Quartz reporter Olivia Goldhill recalled some advice she received from Richard Graham, M.D., a psychiatrist and technology addiction specialist at London’s Nightingale Hospital, that helped put her own list-keeping habit in perspective. “You’re simply creating more things that are separate from you, that you have to keep checking to make sure they’re there,” he told her. “You’re using [your phone] as an external brain to outsource what you need to remember, and your reliance is making you anxious.”
It’s counterintuitive to consider that something we do to help alleviate our stress and give us peace of mind could actually be burning us out. If you can’t shake the need to be “perfectly” productive, here are a few small steps to help reframe your mindset.
Celebrate one small thing you did today that made a meaningful difference
The key feeling truly productive is to let go of the idea in your head that you have to complete a certain number of things in order to be consider yourself productive, Deb Knobelman, Ph.D., a neuroscientist and biotech executive who writes about productivity, shares with Thrive. “That number of things is completely arbitrary and not actually the definition of perfect — which doesn’t exist anyway,” she says.
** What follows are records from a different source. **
(** ** The player *)

(** The direction chosen by the chain of tests of [KeyboardPlayer.step]. *)
Definition key_direction (k : Key) : option (Z * Z) :=
  match k with
  | K_DOWN | K_KP5 => Some (0, 1)
  | K_LEFT | K_KP4 => Some (-1, 0)
  | K_RIGHT | K_KP6 => Some (1, 0)
  | K_UP | K_KP8 => Some (0, -1)
  | K_KP7 => Some (-1, -1)
  | K_KP9 => Some (1, -1)
  | K_KP1 => Some (-1, 1)
  | K_KP3 => Some (1, 1)
  | K_other _ => None
  end.

Definition handle_event (self : ref) (event : Key) (w : World) : World :=
  match cls (deref w self) with
  | C_KeyboardPlayer => update self (with_last_event (Some event)) w
  | _ => w
  end.

(** [KeyboardPlayer.step]; [fuel] bounds the pushes started by the move. *)
Definition KeyboardPlayer_step (fuel : nat) (self : ref) (w : World)
  : Res PyVal :=
  call _, w1 <-
    match _last_event (deref w self) with
    | Some k =>
        call _, wa <- match key_direction k with
                      | Some (dx, dy) =>
                          KeyboardPlayer_move (move fuel) self self dx dy w
                      | None => Ok PyNone w
                      end;
        Ok PyNone (update self (with_last_event None) wa)
    | None => Ok PyNone w
    end;
  let (d, w2) := KeyboardPlayer_is_dead self w1 in
  if d then remove_actor self w2 else Ok PyNone w2.

(** ** The stage *)

(** Method resolution for [step]. *)
Definition step (fuel : nat) (self : ref) (w : World) : Res PyVal :=
  match cls (deref w self) with
  | C_Actor | C_Player | C_Box | C_StickyBox | C_Wall => Actor_step self w
  | C_KeyboardPlayer => KeyboardPlayer_step fuel self w
  | C_Monster | C_NormalMonster | C_EzMonster => Monster_step self w
  | C_ExplodingMonster => ExplodingMonster_step self w
  | C_Flame => Flame_step self w
  end.

(** [Stage.step] is [for a in self._actors: a.step()].  A Python [for] over
    a list keeps an index into the list itself: every round reads the
    element at the index in the list as it is then, and stops when the index
    reaches the current length.  The value returned here is the list of the
    actors whose [step] was run, in order (Python returns nothing).  [loops]
    bounds the number of rounds, [fuel] the depth of the pushes in a step. *)
Fixpoint Stage_step_from (fuel loops : nat) (i : nat) (w : World)
  : Res (list ref) :=
  match loops with
  | O => OutOfFuel
  | S n =>
      match _actors w !! i with
      | None => Ok [] w
      | Some a =>
          call _, w1 <- step fuel a w;
          call rest, w2 <- Stage_step_from fuel n (S i) w1;
          Ok (a :: rest) w2
      end
  end.

Definition Stage_step (fuel : nat) (w : World) : Res (list ref) :=
  Stage_step_from fuel fuel 0%nat w.

(** [Stage.player_event]: only players have a [handle_event]. *)
Definition player_event (event : Key) (w : World) : Res PyVal :=
  match _player w with
  | Some p =>
      match cls (deref w p) with
      | C_Player | C_KeyboardPlayer => Ok PyNone (handle_event p event w)
      | _ => Raise AttributeError
      end
  | None => Raise AttributeError
  end.

(** Running [n] ticks without key presses. *)
Fixpoint ticks (fuel : nat) (n : nat) (w : World) : Res (list ref) :=
  match n with
  | O => Ok [] w
  | S n' => call _, w1 <- Stage_step fuel w; ticks fuel n' w1
  end.

(** [stage.add_actor(K(...))]: build the object, then register it. *)
Definition spawn (a : Actor) (w : World) : World :=
  let (r, w1) := alloc a w in add_actor r w1.

Definition spawn_player (a : Actor) (w : World) : World :=
  let (r, w1) := alloc a w in set_player r w1.

(** What a run leaves behind. *)
Definition returned {A} (m : Res A) : option A :=
  match m with Ok v _ => Some v | _ => None end.

Definition final {A} (m : Res A) : option World :=
  match m with Ok _ w => Some w | _ => None end.

(** [after m P]: the run [m] returns, and [P] holds of its value and world. *)
Definition after {A} (m : Res A) (P : A → World → Prop) : Prop :=
  match m with Ok v w => P v w | _ => False end.

(** ** The grid invariant *)

(** At most one registered actor on any cell: the positions of the actors
    of the list are pairwise distinct. *)
Definition one_per_cell (w : World) : Prop :=
  NoDup (get_position w <$> _actors w).

(** The eight cells around [(x, y)], the Moore neighbourhood of the
    specification. *)
Definition neighbours (x y : Z) : list (Z * Z) :=
  [(x - 1, y - 1); (x - 1, y); (x - 1, y + 1);
   (x, y - 1); (x, y + 1);
   (x + 1, y - 1); (x + 1, y); (x + 1, y + 1)].

(** A registered actor that is a Box or a Monster stands on [(cx, cy)]. *)
Definition holds_box_or_monster (w : World) (cx cy : Z) : bool :=
  existsb (fun r => at_cell w cx cy r &&
                    (isinstance_Box (cls (deref w r))
                     || isinstance_Monster (cls (deref w r))))
          (_actors w).

(** The trapped condition in the words of the specification: every one of
    the eight neighbouring cells is out of bounds or occupied by a Box or a
    Monster. *)
Definition hemmed_in (self : ref) (w : World) : bool :=
  forallb (fun c => negb (is_in_bounds w c.1 c.2)
                    || holds_box_or_monster w c.1 c.2)
          (neighbours (_x (deref w self)) (_y (deref w self))).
Everyone has their own idea of what a “productive day” looks like, so to find yours, start by noticing one little accomplishment each day that shows you made progress in a way that’s important to you.
Declare an end to the day, even if you haven’t checked off all your boxes
I’ve written about how this Thrive Microstep was the critical first step toward letting go of my to-do anxiety. Imposing a firm cutoff to my workday is a small structural change that prevents me from steamrolling through a never-ending list of tasks, and has helped me grow a little more comfortable with incompletions every day.
Choose one low-priority item on your to-do list — and cross it off for good
Sometimes the tasks that bog us down the most are low priorities, neither important nor urgent, yet still nagging to get done. It doesn’t sound like much, but eliminating just one of these “I’ll get around to it at some point” tasks can lift your energy and free up time in your day for more important and impactful ones.